Entonces al dolor de estómago y a las ganas de llorar se sumó la frase que se había repetido un rato antes: “Yo no quiero eso, yo no quiero eso para mí”. No quiero morir de amor. Y mucho menos morir de amor para que ése a quien ame, sepa. Tiene que saber mientras estoy viva, no cuando me muera. Y si no alcanza con que lo que diga y haga, si para saberlo necesita tal acto de sacrificio (morir de amor), entonces no sabrá. Quiero vivir en el amor, vivir enamorada pero no morir de amor. No quiero eso ni para mí, ni para mi hija, ni para mis amigas, ni para las hijas que algún día quizás tenga mi hija.
Y por supuesto que esta afirmación nada tiene que ver con el valor poético de una de las más grandes poetas uruguayas, sino con una advertencia, una alarma que suena ante el peligro. La educación sentimental de las mujeres, el concepto de lo femenino, del amor, de cuánto y cómo una mujer debe amar y demostrar que ama, se va configurando por los modelos sociales vigentes, los mandatos familiares y la tradición, en el mejor y en el peor sentido. Y eso nos llega por distintas vías, también a partir de los que nos presenta la televisión, el cine, la literatura.
La canción y el poema de Zitarrosa y Vilariño, me volvió a aparecer hace unos días cuando se repitieron una y otra vez, fuera de toda estadística, los casos de mujeres quemadas por sus parejas. Particularmente cuando oí decir a los especialistas que en muchos de estos casos si la mujer logra hablar mientras es llevada al hospital, en lugar de señalar al culpable, se preocupa por repetir: “Fue un accidente”. Tal como si respondiera a la consigna: “Si voy a morir, que sea de amor y demostrando cuánto y cómo amo”. O alguna consigna equivalente.

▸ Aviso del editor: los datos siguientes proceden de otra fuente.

(** * pathfinding_service.model.token_network

    A shallow embedding of [TokenNetwork]
    (src/pathfinding_service/model/token_network.py): the channel graph, the
    contract-event and message handlers that maintain it, and the
    diversity-penalised path search [get_paths].

    Conventions of the embedding.
    - Python [int] is [Z]; the channel graph and every dictionary are finite
      maps of stdpp.
    - The one float that the program computes itself, the quotient
      [settle_timeout / reveal_timeout], is the exact quotient rounded to the
      nearest double ([true_div]); a double is given by its value, a
      rational.
    - A method is a function from the [TokenNetwork] it is called on to an
      [Outcome]: the object afterwards, the records written to the logger,
      and the value returned or the exception raised.
    - The numbers used as edge weights and diversity penalties (Python [int]
      or [float], whichever the caller passes) are kept abstract in the class
      [PyNumber]; nothing in the program compares them, only the graph
      library does.
    - What belongs to networkx, eth_utils and [pathfinding_service.config]
      is a field of the class [Library]. *)

From Stdlib Require Import ZArith QArith List Ascii String Lia.
From stdpp Require Import gmap strings list fin_maps pretty.

Local Open Scope Z_scope.

(** ** Values *)

(** [raiden_libs.types.Address] and [ChannelIdentifier]. *)
Abbreviation Address := string (only parsing).
Abbreviation ChannelIdentifier := Z (only parsing).

(** The exceptions that the program or the libraries it calls can raise. *)
Inductive Exception : Set :=
| AssertionError
| KeyError
| ZeroDivisionError
| OverflowError
| NetworkXError
| NodeNotFound
| NetworkXNoPath.

Inductive Result (A : Type) : Type :=
| Ok (a : A)
| Raise (e : Exception).
Arguments Ok {A} a.
Arguments Raise {A} e.

(** ** True division of two ints

    Python's [a / b] for two ints is the double nearest to the exact
    quotient, ties going to the even mantissa: 53 bits of mantissa, multiples
    of [2 ^ -1074] in the subnormal range. It raises [ZeroDivisionError] for
    [b = 0] and [OverflowError] when the rounded quotient is [2 ^ 1024] or
    more. *)

(** [n / (d * 2 ^ e)] as a fraction of two integers. *)
Definition scaled (n d e : Z) : Z * Z :=
  if 0 <=? e then (n, d * 2 ^ e) else (n * 2 ^ (- e), d).

(** The [f] with [2 ^ f <= n / d < 2 ^ (f + 1)], for positive [n] and [d]. *)
Definition quotient_exponent (n d : Z) : Z :=
  let k := Z.log2 n - Z.log2 d in
  let '(a, b) := scaled n d k in
  if b <=? a then k else k - 1.

(** [num / den] rounded to the nearest integer, a tie to the even one. *)
Definition round_half_even (num den : Z) : Z :=
  let m := num / den in
  let r := num mod den in
  if den <? 2 * r then m + 1
  else if 2 * r =? den then (if Z.even m then m else m + 1)
  else m.

(** The rational [m * 2 ^ e]. *)
Definition dyadic (m e : Z) : Q :=
  if 0 <=? e then inject_Z (m * 2 ^ e) else Qmake m (Z.to_pos (2 ^ (- e))).

(** The double nearest to [n / d] for positive [n] and [d]; [None] when it
    is out of range. *)
Definition nearest_double (n d : Z) : option Q :=
  let e := Z.max (quotient_exponent n d - 52) (-1074) in
  let '(num, den) := scaled n d e in
  let m := round_half_even num den in
  if (0 <=? e) && (2 ^ 1024 <=? m * 2 ^ e) then None else Some (dyadic m e).

Definition true_div (a b : Z) : Result Q :=
  if b =? 0 then Raise ZeroDivisionError
  else if a =? 0 then Ok 0%Q
  else
    match nearest_double (Z.abs a) (Z.abs b) with
    | None => Raise OverflowError
    | Some q => Ok (if Bool.eqb (a <? 0) (b <? 0) then q else (- q)%Q)
    end.

(** Numbers of edge weights: the literals [0] and [1] and [+]. *)
Class PyNumber : Type := {
  number : Type;
  num_of_Z : Z -> number;
  num_add : number -> number -> number
}.

(** Modelled from the spec: the class [ChannelView] of
    [pathfinding_service.model], which is not among the sources. One view
    per directed edge: identity (channel identifier, the two participants),
    [deposit], [capacity], [nonce], [settle_timeout], [reveal_timeout] and
    [relative_fee]. *)
Record ChannelView : Set := {
  channel_id : ChannelIdentifier;
  participant1 : Address;
  participant2 : Address;
  deposit : Z;
  capacity : Z;
  nonce : Z;
  settle_timeout : Z;
  reveal_timeout : Z;
  relative_fee : Z
}.

(** Modelled from the spec: [ChannelView.update_capacity(nonce?, capacity?,
    deposit?, reveal_timeout?)] "applies whichever fields are supplied"; a
    supplied deposit is the new total deposit and replaces the capacity
    baseline. Identity, [settle_timeout] and [relative_fee] are not touched. *)
Definition update_capacity (v : ChannelView)
    (nonce' capacity' deposit' reveal_timeout' : option Z) : ChannelView :=
  {| channel_id := channel_id v;
     participant1 := participant1 v;
     participant2 := participant2 v;
     deposit := default (deposit v) deposit';
     capacity :=
       match deposit' with
       | Some d => default d capacity'
       | None => default (capacity v) capacity'
       end;
     nonce := default (nonce v) nonce';
     settle_timeout := settle_timeout v;
     reveal_timeout := default (reveal_timeout v) reveal_timeout';
     relative_fee := relative_fee v |}.

Section Graph.
Context {Num : PyNumber}.

(** The attribute dictionary of an edge: ['view'], which every edge of this
    program carries from [add_edge], and ['weight'], absent until
    [get_paths] writes it. *)
Record EdgeData : Type := {
  view : ChannelView;
  weight : option number
}.

(** [networkx.DiGraph], as far as the program looks at it: the nodes, and
    the attribute dictionary [G[u][v]] of every directed edge. *)
Record DiGraph : Type := {
  nodes : gset Address;
  edges : gmap (Address * Address) EdgeData
}.

Definition DiGraph_new : DiGraph := {| nodes := ∅; edges := ∅ |}.

(** [G.add_edge(u, v, view=vw)]: both end points become nodes; an edge that
    exists keeps its dictionary, whose ['view'] entry is overwritten. *)
Definition add_edge (g : DiGraph) (u v : Address) (vw : ChannelView) : DiGraph :=
  {| nodes := {[u]} ∪ ({[v]} ∪ nodes g);
     edges := <[(u, v) := {| view := vw;
                             weight := edges g !! (u, v) ≫= weight |}]> (edges g) |}.

(** [G.remove_edge(u, v)]: raises [NetworkXError] when there is no such
    edge; the nodes stay. *)
Definition remove_edge (g : DiGraph) (u v : Address) : Result DiGraph :=
  match edges g !! (u, v) with
  | Some _ => Ok {| nodes := nodes g; edges := delete (u, v) (edges g) |}
  | None => Raise NetworkXError
  end.

(** [G[u][v]['view']], a [KeyError] when the edge is absent. *)
Definition edge_view (g : DiGraph) (u v : Address) : Result ChannelView :=
  match edges g !! (u, v) with
  | Some e => Ok (view e)
  | None => Raise KeyError
  end.

(** [G[u][v]['view'].update_capacity(...)]: the view object held by the edge
    is changed in place; [None] stands for the [KeyError] of the lookup. *)
Definition update_view (g : DiGraph) (u v : Address)
    (f : ChannelView -> ChannelView) : option DiGraph :=
  match edges g !! (u, v) with
  | Some e =>
      Some {| nodes := nodes g;
              edges := <[(u, v) := {| view := f (view e); weight := weight e |}]> (edges g) |}
  | None => None
  end.

(** The generator returned by [networkx.shortest_simple_paths], unrolled: the
    paths it yields, ended by exhaustion or by an exception. *)
Inductive PathGen : Type :=
| Yield (p : list Address) (rest : PathGen)
| StopIteration
| GenRaise (e : Exception).

(** ** The object *)

Record TokenNetwork : Type := {
  address : Address;
  token_address : Address;
  channel_id_to_addresses : gmap ChannelIdentifier (Address * Address);
  G : DiGraph;
  max_relative_fee : Z
}.

Definition TokenNetwork_init (token_network_address token_address' : Address) : TokenNetwork :=
  {| address := token_network_address;
     token_address := token_address';
     channel_id_to_addresses := ∅;
     G := DiGraph_new;
     max_relative_fee := 0 |}.

Definition set_G (tn : TokenNetwork) (g : DiGraph) : TokenNetwork :=
  {| address := address tn;
     token_address := token_address tn;
     channel_id_to_addresses := channel_id_to_addresses tn;
     G := g;
     max_relative_fee := max_relative_fee tn |}.

Definition set_channels (tn : TokenNetwork)
    (m : gmap ChannelIdentifier (Address * Address)) : TokenNetwork :=
  {| address := address tn;
     token_address := token_address tn;
     channel_id_to_addresses := m;
     G := G tn;
     max_relative_fee := max_relative_fee tn |}.

(** What a method call leaves behind. *)
Record Outcome (A : Type) : Type := {
  state : TokenNetwork;
  logged : list string;
  returned : Result A
}.

Definition ret {A} (tn : TokenNetwork) (a : A) : Outcome A :=
  {| state := tn; logged := []; returned := Ok a |}.
Definition raise {A} (tn : TokenNetwork) (e : Exception) : Outcome A :=
  {| state := tn; logged := []; returned := Raise e |}.
(** [log.error(msg, ...)] followed by falling off the end of the method. *)
Definition log_error (tn : TokenNetwork) (msg : string) : Outcome unit :=
  {| state := tn; logged := [msg]; returned := Ok tt |}.

End Graph.

Arguments state {Num A} _.
Arguments logged {Num A} _.
Arguments returned {Num A} _.

(** ** What the libraries provide *)

Class Library {Num : PyNumber} : Type := {
  (** [eth_utils.is_checksum_address] *)
  is_checksum_address : Address -> bool;
  (** [pathfinding_service.config] *)
  DEFAULT_SETTLE_TO_REVEAL_TIMEOUT_RATIO : Q;
  MAX_PATHS_PER_REQUEST : Z;
  (** the default of [ChannelView]'s [reveal_timeout] argument *)
  DEFAULT_REVEAL_TIMEOUT : Z;
  (** the body of [networkx.shortest_simple_paths] (Yen's algorithm on the
      ['weight'] attribute) once its arguments have been checked *)
  simple_paths_by_weight : DiGraph -> Address -> Address -> PathGen
}.

Section Methods.
Context {Num : PyNumber} {Lib : Library}.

En la película española del 2003 “Te doy mis ojos”, de Icíar Bollaín, Pilar (la protagonista) sufre la tremenda violencia física y psicológica de Antonio, su marido, y es justamente cuando ella decide darle una nueva oportunidad que le ofrece, desde la palabra, partes de su cuerpo, lo que le da nombre a la película. “Te doy mis pechos, te doy mi boca, te doy mis ojos”, ¿habrá algo más sacrificial que entregar al otro parte del cuerpo de uno? Suena bello, puede ser una poética metáfora, pero no ayuda a la educación sentimental si se lo toma literalmente, ni siquiera en el plano de lo inconsciente. Ese tipo de frases implica una entrega extrema, tan extrema que se lleva la vida con ella. Tal vez una reescritura más sana para la mujer sería algo del estilo: “Puedo darte mis besos, darte mis caricias y darte mi mirada, puedo besarte y mirarte y acariciarte las veces que los dos queramos, pero mis manos son mías, mi boca es mía, y mi cuerpo es mío, aunque te ame”. Claro, ni por asomo es tan poético, pero no estamos hablando de poesía sino de la construcción de un imaginario.
Roland Barthes hizo uno de los mejores aportes a la comprensión de lo que implica la “voz” del amor, sus palabras, sus frases, y sus signos, en “Fragmentos del discurso amoroso”. Para entender ese discurso recurre a Werther, el joven personaje de Goethe que se suicida por amor y produce un efecto de contagio en otros jóvenes (reales) de su época. Pero también recurre, entre otros, a Platón y su Banquete, a San Agustín, a Baudelaire, a Proust, a Nietzsche, a Freud, a Lacan, a Winnicott, al Zen. Porque a través de los discursos de todos ellos se fue configurando ese discurso amoroso que Barthes desarma en cada frase, un discurso con el que podemos sentirnos totalmente identificados porque tiene algo de inconsciente colectivo. Entonces, si digo “quiero morir de amor” o “te doy mis ojos”, tengo que tener presente que eso responde a un modelo de discurso amoroso histórico y social, y decidir si es el modelo que deseo hoy para mí.
Pero estamos hablando sólo de estar atentos al lenguaje, no de temerle. De dominarlo y de no repetir frases impuestas por otros que hoy no nos sirven. Las palabras son imprescindibles en el amor. Lo dice así Barthes: “El lenguaje es una piel: yo froto mi lenguaje contra el otro. Es como si tuviera palabras a guisa de dedos, o dedos en la punta de mis palabras. Mi lenguaje tiembla de deseo”.
Sí, probablemente el lenguaje sea uno de los mejores puntos de contacto para dos enamorados, siempre que elijamos bien y con libertad qué queremos decir.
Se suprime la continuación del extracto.